The union waged a similar battle in the early 2000s. Back then, DC 37 released a series of white papers that exposed contracting waste and raised the alarm about the growth of a shadow workforce of consultants. As a result, the city cut back on its practice of hiring outsiders and actually moved hundreds of consultants into civil service positions.

“For a while we believed that the city had decided to do the right thing by getting its contracting practices under control,” DC 37 Executive Director Lillian Roberts said. “But I’m sorry to say that the city has now moved backwards and resumed contracting out in a big way. Taxpayers should be outraged by thereappearance of this irresponsible spending.”

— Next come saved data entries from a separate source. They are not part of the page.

(* ===== verification/DangerousCommand.v ===== *)
(** The classification of dangerous commands:
    [shell-command/src/command_safety/is_dangerous_command.rs]. *)

From S2P Require Import Prelude.

#[local] Opaque str.

Inductive DangerousCommandPlatform := PosixPlatform | WindowsPlatform.
#[global] Instance DangerousCommandPlatform_eq_dec : EqDecision DangerousCommandPlatform.
Proof. solve_decision. Defined.

Inductive DangerousCommandMatch := ForcedRm | OtherDanger.
#[global] Instance DangerousCommandMatch_eq_dec : EqDecision DangerousCommandMatch.
Proof. solve_decision. Defined.

Definition MAX_DANGEROUS_COMMAND_WRAPPER_DEPTH : nat := 8.

(** The literal commands of a [sh -c] script ([bash.rs], on the tree-sitter
    grammar) and the checks of [windows_dangerous_commands.rs]. *)
Class ShellTools := {
  parse_shell_lc_literal_commands : list rstr → option (list (list rstr));
  is_dangerous_command_windows : list rstr → bool;
  is_dangerous_powershell_words : list rstr → bool;
}.

(** ** Names and options *)

(** [.rsplit(..).next().filter(|name| !name.is_empty())] *)
Definition last_segment (sep : rchar → bool) (raw : rstr) : option rstr :=
  match last (split_by sep raw) with
  | Some name => if is_empty name then None else Some name
  | None => None
  end.

(** [\[drive, b':', ..\] if drive.is_ascii_alphabetic() => &name\[2..\]] *)
Definition strip_drive (name : rstr) : rstr :=
  match name with
  | drive :: 58%N :: rest => if is_ascii_alphabetic drive then rest else name
  | _ => name
  end.
Definition executable_suffixes : list rstr := [str ".exe"; str ".cmd"; str ".bat"; str ".com"].

Definition executable_name_lookup_key (raw : rstr) (platform : DangerousCommandPlatform)
    : option rstr :=
  match platform with
  | PosixPlatform => last_segment (N.eqb 47%N) raw
  | WindowsPlatform =>
      name ← last_segment (λ c, (c =? 47) || (c =? 92))%N raw;
      let name := to_ascii_lowercase (strip_drive name) in
      match omap (λ suffix, strip_suffix suffix name) executable_suffixes with
      | stripped :: _ => Some stripped
      | [] => if is_empty name then None else Some name
      end
  end.

(** [take_while(|arg| arg != "--")] *)
Fixpoint before_dashes (args : list rstr) : list rstr :=
  match args with
  | [] => []
  | a :: args' => if str_eqb a (str "--") then [] else a :: before_dashes args'
  end.
Definition is_force_option (arg : rstr) : bool :=
  str_eqb arg (str "--force") ||
  match strip_prefix (str "-") arg with
  | Some flags => negb (starts_with flags (str "-")) && contains_char 102%N flags
  | None => false
  end.
Definition rm_args_include_force_option (args : list rstr) : bool :=
  existsb is_force_option (before_dashes args).

(** An argument of [env] that comes before the command. *)
Definition is_env_setting (argument : rstr) : bool :=
  str_eqb argument (str "-i") || str_eqb argument (str "--ignore-environment") ||
  match split_once 61%N argument with
  | Some (name, _) => negb (is_empty name) && negb (starts_with name (str "-"))
  | None => false
  end.
(** The command that [env] runs. *)
Fixpoint env_command (args : list rstr) : list rstr :=
  match args with
  | [] => []
  | a :: args' =>
      if str_eqb a (str "--") then args'
      else if is_env_setting a then env_command args' else args
  end.

(** The action of [trap], which is shell source. *)
Definition trap_action (args : list rstr) : option rstr :=
  let args := match args with
              | a :: args' => if str_eqb a (str "--") then args' else args
              | [] => []
              end in
  match args with
  | action :: _ => if starts_with action (str "-") then None else Some action
  | [] => None
  end.

(** [iter().find_map(f)] *)
Fixpoint find_map {A B} (f : A → option B) (l : list A) : option B :=
  match l with
  | [] => None
  | x :: l' => match f x with Some y => Some y | None => find_map f l' end
  end.

Section classify.
Context `{ShellTools}.

(** [rec] is the classification one wrapper deeper. *)
Definition dangerous_command_match_for_env (rec : list rstr → option DangerousCommandMatch)
    (command : list rstr) : option DangerousCommandMatch :=
  rec (env_command (tail command)).
Definition dangerous_command_match_for_trap (rec : list rstr → option DangerousCommandMatch)
    (command : list rstr) : option DangerousCommandMatch :=
  action ← trap_action (tail command);
  rec [str "sh"; str "-c"; action].

Definition dangerous_command_match_for_exec (rec : list rstr → option DangerousCommandMatch)
    (command : list rstr) (platform : DangerousCommandPlatform) : option DangerousCommandMatch :=
  match head command ≫= λ c, executable_name_lookup_key c platform with
  | Some cmd0 =>
      if str_eqb cmd0 (str "rm") && rm_args_include_force_option (tail command)
      then Some ForcedRm
      else if str_eqb cmd0 (str "sudo") then rec (tail command)
      else if str_eqb cmd0 (str "env") then dangerous_command_match_for_env rec command
      else if str_eqb cmd0 (str "trap") then dangerous_command_match_for_trap rec command
      else None
  | None => None
  end.

(** The body of [dangerous_command_match_with_depth] within the depth limit. *)
Definition dangerous_step (rec : list rstr → option DangerousCommandMatch)
    (command : list rstr) (platform : DangerousCommandPlatform) : option DangerousCommandMatch :=
  match dangerous_command_match_for_exec rec command platform with
  | Some m => Some m
  | None =>
      match parse_shell_lc_literal_commands command ≫= find_map rec with
      | Some m => Some m
      | None =>
          if bool_decide (platform = WindowsPlatform) && is_dangerous_command_windows command
          then Some OtherDanger
          else None
      end
  end.

(** [budget] counts the wrappers that may still be entered: nine minus the
    depth, so it is zero exactly when [wrapper_depth > 8]. *)
Fixpoint dangerous_with_budget (budget : nat) (command : list rstr)
    (platform : DangerousCommandPlatform) : option DangerousCommandMatch :=
  match budget with
  | 0 => Some OtherDanger
  | S budget' => dangerous_step (λ c, dangerous_with_budget budget' c platform) command platform
  end.

Definition dangerous_command_match_with_depth (command : list rstr) (wrapper_depth : nat)
    (platform : DangerousCommandPlatform) : option DangerousCommandMatch :=
  dangerous_with_budget (S MAX_DANGEROUS_COMMAND_WRAPPER_DEPTH - wrapper_depth) command platform.

Definition dangerous_command_match_for_platform (command : list rstr)
    (platform : DangerousCommandPlatform) : option DangerousCommandMatch :=
  dangerous_command_match_with_depth command 0 platform.

Definition dangerous_powershell_words_match (command : list rstr)
    (platform : DangerousCommandPlatform) : option DangerousCommandMatch :=
  match platform with
  | WindowsPlatform => if is_dangerous_powershell_words command then Some OtherDanger else None
  | PosixPlatform => None
  end.

(** The definition satisfies the recursion of the source. *)
Lemma with_depth_unfold command depth platform :
  dangerous_command_match_with_depth command depth platform =
  if MAX_DANGEROUS_COMMAND_WRAPPER_DEPTH <? depth then Some OtherDanger
  else dangerous_step (λ c, dangerous_command_match_with_depth c (S depth) platform) command platform.
Proof.
  unfold dangerous_command_match_with_depth.
  destruct (Nat.ltb_spec MAX_DANGEROUS_COMMAND_WRAPPER_DEPTH depth) as [Hd|Hd].
  - by replace (S MAX_DANGEROUS_COMMAND_WRAPPER_DEPTH - depth) with 0 by lia.
  - by replace (S MAX_DANGEROUS_COMMAND_WRAPPER_DEPTH - depth)
      with (S (S MAX_DANGEROUS_COMMAND_WRAPPER_DEPTH - S depth)) by lia.
Qed.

The city’s adopted budget for contracting out jumped from $6.7 billion in fiscal year 2005 to $9.2 billion in the current fiscal year of 2009. With capital projects, contracting out totals $16 billion.

Categories in which the city has significantly boosted spending or allocated heavy funding include temporary services ($43.2 million in ’09), cleaning services ($22.5 million), maintenance of infra­structure ($114.4 million), professional services, accounting and auditing ($23.4 million), professional computer services ($134.8 million) and other professional services ($164.2 million).

A new study
As the city responds to the financial crisis on Wall Street and the general economic downturn, the union will propose that eliminating wasteful contracting practices be part of the solution.

“The mayor is already using falling revenue to justify budget cuts,” said Henry Garrido, assistant to the associate director, who was the principal author of the white papers and is working on a new study of contracting out.

“We will be arguing that the city should take a significant chunk out of its budget shortfall by reducing contracting out. The cuts would significantly help preserve and protect our civil service system,” Garrido said.